*** Opening of Data ***

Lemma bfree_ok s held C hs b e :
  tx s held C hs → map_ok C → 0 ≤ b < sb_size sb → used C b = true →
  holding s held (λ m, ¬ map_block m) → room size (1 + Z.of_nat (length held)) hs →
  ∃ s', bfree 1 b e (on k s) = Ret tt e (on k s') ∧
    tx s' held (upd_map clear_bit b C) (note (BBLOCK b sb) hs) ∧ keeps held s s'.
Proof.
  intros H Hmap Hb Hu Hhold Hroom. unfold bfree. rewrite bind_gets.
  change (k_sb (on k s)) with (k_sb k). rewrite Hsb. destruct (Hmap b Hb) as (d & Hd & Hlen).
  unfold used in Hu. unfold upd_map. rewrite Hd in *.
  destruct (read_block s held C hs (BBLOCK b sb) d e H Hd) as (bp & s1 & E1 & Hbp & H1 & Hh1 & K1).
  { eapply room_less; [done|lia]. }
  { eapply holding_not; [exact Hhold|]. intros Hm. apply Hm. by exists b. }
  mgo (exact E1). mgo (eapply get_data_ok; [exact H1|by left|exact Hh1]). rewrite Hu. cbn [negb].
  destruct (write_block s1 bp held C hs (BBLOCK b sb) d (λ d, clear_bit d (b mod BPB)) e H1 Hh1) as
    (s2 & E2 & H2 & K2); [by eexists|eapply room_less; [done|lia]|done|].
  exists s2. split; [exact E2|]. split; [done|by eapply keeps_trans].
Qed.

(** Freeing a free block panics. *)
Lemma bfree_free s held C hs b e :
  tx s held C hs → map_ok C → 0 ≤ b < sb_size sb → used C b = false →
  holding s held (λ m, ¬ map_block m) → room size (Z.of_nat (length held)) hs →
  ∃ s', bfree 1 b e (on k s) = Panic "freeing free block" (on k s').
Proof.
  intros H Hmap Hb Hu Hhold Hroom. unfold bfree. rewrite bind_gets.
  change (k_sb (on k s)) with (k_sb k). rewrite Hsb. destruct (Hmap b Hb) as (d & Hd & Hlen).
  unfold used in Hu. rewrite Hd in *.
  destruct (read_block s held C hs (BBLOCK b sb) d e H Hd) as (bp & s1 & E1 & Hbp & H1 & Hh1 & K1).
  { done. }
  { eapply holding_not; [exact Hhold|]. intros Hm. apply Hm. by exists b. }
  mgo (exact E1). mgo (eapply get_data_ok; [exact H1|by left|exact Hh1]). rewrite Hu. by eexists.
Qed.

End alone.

*** Close of Data ***
*** Opening of Data ***

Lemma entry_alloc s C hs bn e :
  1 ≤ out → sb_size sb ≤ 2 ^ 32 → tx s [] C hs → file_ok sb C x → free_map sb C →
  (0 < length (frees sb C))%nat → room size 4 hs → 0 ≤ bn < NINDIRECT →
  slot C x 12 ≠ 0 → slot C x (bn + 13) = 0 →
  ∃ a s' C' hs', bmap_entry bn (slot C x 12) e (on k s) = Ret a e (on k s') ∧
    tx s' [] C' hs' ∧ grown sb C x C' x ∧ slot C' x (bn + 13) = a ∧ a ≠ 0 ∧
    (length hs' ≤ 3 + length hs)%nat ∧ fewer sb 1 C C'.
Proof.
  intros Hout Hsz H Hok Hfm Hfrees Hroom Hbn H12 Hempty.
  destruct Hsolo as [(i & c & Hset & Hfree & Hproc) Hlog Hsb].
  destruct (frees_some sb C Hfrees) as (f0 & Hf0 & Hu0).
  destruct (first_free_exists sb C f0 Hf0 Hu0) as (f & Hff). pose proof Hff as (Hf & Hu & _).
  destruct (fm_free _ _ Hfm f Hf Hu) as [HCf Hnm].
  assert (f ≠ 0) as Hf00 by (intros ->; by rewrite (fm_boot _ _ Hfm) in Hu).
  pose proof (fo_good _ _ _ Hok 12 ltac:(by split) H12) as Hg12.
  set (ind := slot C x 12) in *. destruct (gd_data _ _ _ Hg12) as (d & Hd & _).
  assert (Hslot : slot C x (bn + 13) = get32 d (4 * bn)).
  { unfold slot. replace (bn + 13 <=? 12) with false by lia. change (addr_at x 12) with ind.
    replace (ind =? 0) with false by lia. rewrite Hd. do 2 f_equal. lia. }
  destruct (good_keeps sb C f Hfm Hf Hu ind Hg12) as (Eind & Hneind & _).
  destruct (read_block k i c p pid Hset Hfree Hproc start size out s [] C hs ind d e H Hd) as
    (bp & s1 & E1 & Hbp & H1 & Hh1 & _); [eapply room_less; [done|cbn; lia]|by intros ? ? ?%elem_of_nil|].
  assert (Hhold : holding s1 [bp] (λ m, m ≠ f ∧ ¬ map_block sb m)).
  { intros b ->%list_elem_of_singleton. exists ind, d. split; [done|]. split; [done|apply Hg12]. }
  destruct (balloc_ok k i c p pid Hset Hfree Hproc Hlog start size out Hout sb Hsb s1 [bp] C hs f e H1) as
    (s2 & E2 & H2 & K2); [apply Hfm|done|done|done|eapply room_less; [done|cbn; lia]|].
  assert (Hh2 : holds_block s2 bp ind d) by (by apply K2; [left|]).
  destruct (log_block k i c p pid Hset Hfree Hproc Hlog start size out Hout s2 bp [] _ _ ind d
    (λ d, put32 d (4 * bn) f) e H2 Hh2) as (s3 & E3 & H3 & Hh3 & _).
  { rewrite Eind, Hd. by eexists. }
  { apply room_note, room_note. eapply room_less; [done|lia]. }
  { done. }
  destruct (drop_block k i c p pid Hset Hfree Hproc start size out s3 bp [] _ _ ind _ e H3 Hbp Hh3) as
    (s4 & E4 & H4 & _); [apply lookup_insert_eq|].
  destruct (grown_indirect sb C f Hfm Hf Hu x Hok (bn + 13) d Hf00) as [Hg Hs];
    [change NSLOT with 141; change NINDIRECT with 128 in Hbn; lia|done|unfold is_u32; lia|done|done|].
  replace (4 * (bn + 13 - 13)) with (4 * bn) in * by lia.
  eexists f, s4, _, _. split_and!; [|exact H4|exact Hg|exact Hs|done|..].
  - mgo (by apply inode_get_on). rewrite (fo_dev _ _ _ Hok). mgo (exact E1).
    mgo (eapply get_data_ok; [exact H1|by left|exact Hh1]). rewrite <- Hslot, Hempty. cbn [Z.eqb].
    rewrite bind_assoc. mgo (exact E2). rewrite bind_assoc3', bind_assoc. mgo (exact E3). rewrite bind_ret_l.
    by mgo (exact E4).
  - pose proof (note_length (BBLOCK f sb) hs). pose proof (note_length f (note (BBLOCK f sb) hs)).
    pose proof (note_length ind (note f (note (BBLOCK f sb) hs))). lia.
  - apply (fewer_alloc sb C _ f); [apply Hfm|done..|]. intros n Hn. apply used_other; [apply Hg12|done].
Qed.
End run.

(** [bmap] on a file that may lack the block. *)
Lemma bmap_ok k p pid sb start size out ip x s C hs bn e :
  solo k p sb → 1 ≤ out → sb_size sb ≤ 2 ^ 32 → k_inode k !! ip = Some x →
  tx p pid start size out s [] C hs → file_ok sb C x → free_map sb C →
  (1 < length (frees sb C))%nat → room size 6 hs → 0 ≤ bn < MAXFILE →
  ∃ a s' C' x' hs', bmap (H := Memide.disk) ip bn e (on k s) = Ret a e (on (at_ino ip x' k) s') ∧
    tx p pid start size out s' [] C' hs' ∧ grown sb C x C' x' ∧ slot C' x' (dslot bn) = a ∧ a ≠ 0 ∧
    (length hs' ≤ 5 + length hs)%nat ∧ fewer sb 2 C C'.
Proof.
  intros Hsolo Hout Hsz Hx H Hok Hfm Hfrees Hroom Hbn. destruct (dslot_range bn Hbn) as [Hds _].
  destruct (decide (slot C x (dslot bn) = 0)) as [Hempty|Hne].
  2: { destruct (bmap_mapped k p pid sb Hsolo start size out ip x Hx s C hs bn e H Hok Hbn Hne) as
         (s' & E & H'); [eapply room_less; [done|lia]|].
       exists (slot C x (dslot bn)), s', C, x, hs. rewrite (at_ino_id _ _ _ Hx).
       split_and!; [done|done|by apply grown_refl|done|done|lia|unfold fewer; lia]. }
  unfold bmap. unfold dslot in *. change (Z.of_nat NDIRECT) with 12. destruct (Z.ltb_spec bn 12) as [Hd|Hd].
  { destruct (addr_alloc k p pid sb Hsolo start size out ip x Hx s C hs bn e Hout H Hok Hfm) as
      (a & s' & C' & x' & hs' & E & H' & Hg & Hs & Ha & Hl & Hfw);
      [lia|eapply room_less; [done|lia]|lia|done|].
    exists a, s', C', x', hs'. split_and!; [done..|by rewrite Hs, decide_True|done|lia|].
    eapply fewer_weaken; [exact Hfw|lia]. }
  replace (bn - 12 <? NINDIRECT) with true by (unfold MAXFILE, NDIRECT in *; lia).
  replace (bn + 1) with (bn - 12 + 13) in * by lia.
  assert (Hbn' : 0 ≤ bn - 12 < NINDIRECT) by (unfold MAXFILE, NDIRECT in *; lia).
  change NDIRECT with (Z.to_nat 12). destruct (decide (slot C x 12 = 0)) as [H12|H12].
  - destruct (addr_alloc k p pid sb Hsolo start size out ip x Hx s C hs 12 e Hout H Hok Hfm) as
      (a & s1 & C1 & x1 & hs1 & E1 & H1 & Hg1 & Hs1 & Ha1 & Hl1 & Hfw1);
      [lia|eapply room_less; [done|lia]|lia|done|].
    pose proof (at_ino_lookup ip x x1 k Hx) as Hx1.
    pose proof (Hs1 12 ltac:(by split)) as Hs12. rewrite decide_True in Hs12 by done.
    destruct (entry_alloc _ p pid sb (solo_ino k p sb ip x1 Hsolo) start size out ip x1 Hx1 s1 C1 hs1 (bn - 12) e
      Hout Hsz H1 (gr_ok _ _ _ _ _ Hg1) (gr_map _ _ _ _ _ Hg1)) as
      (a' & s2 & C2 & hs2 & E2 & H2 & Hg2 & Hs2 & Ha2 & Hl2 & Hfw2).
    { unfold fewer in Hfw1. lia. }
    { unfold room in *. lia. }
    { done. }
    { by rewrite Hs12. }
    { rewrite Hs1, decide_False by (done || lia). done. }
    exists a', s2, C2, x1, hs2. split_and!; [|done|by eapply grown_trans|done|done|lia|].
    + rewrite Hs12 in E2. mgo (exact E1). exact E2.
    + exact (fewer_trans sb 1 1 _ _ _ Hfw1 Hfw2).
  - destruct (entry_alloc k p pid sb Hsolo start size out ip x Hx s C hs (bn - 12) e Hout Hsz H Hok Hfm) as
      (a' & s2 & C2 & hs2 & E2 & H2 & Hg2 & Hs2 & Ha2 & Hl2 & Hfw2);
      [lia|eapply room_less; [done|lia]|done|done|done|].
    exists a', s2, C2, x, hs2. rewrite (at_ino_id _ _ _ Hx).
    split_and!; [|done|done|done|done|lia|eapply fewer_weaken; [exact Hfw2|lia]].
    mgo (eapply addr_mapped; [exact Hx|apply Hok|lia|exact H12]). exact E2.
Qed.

*** Close of Data ***
*** Opening of Data ***

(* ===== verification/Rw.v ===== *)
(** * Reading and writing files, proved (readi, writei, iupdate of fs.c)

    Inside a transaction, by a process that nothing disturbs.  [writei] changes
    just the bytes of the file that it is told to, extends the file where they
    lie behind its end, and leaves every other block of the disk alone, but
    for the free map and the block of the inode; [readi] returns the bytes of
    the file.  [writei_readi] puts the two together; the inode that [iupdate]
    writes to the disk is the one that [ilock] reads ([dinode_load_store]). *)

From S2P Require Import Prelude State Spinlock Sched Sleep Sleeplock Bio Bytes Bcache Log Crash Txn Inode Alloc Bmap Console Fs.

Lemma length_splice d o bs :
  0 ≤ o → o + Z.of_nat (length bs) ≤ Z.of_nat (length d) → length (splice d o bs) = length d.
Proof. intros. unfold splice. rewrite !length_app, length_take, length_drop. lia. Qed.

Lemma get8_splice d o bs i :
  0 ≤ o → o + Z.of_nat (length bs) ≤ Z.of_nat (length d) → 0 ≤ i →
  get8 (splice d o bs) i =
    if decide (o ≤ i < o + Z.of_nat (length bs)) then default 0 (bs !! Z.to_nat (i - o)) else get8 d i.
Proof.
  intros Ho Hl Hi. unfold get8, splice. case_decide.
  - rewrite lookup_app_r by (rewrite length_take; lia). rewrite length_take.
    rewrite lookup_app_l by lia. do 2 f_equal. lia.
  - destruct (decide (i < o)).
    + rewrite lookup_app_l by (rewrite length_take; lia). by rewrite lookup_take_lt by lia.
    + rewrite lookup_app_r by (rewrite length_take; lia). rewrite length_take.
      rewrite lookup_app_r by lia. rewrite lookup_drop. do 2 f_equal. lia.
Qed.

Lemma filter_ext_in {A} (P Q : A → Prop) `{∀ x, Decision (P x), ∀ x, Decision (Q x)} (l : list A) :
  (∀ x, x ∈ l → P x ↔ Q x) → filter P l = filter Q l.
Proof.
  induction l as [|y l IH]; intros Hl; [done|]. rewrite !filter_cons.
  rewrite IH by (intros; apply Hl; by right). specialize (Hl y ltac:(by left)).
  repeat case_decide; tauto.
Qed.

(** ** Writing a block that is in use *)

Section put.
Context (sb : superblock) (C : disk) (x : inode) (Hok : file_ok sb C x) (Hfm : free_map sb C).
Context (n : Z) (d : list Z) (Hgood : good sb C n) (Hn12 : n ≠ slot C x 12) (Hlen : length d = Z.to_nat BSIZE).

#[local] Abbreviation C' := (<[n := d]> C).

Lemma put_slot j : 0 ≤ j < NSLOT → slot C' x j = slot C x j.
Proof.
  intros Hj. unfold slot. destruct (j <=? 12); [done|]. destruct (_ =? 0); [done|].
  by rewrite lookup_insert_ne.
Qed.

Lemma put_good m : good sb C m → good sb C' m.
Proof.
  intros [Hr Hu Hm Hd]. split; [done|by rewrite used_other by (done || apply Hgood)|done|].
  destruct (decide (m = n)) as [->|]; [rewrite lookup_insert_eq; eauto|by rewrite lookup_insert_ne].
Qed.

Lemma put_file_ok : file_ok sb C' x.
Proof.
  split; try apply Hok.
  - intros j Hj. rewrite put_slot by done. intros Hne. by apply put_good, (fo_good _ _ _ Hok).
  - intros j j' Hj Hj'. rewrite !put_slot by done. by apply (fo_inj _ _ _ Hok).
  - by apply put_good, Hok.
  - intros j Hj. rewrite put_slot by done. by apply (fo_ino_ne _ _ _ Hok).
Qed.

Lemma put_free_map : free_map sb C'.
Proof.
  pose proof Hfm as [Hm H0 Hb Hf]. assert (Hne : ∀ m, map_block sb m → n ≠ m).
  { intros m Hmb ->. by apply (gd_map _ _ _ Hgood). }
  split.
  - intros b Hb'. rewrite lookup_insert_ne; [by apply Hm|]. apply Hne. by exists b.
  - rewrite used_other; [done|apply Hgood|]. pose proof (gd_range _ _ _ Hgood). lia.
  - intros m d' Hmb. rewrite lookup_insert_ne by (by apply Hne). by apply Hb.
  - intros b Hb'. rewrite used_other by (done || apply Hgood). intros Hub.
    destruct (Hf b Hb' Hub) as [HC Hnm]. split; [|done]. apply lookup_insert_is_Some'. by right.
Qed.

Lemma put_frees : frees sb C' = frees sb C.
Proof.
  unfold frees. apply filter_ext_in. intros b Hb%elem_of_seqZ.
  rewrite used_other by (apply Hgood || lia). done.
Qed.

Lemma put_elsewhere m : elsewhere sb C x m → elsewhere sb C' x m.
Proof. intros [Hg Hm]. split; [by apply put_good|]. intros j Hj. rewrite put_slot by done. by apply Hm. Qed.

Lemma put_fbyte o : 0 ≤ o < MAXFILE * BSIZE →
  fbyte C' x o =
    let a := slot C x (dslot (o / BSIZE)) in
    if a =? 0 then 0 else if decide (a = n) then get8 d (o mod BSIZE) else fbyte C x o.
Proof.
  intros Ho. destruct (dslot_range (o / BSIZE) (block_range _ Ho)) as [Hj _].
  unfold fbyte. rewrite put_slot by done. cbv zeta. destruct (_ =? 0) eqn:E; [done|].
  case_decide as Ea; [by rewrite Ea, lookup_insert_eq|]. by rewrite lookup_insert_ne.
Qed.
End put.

*** Close of Data ***

▶ [Exercise directions] In the material above, find the line containing "destruct (write_block s1" and the line containing "(Z.of_nat (length held)) hs →", then write out exactly those two lines and every line between them, and nothing more.

▶ [Solution to the exercise]
  destruct (write_block s1 bp held C hs (BBLOCK b sb) d (λ d, clear_bit d (b mod BPB)) e H1 Hh1) as
    (s2 & E2 & H2 & K2); [by eexists|eapply room_less; [done|lia]|done|].
  exists s2. split; [exact E2|]. split; [done|by eapply keeps_trans].
Qed.

(** Freeing a free block panics. *)
Lemma bfree_free s held C hs b e :
  tx s held C hs → map_ok C → 0 ≤ b < sb_size sb → used C b = false →
  holding s held (λ m, ¬ map_block m) → room size (Z.of_nat (length held)) hs →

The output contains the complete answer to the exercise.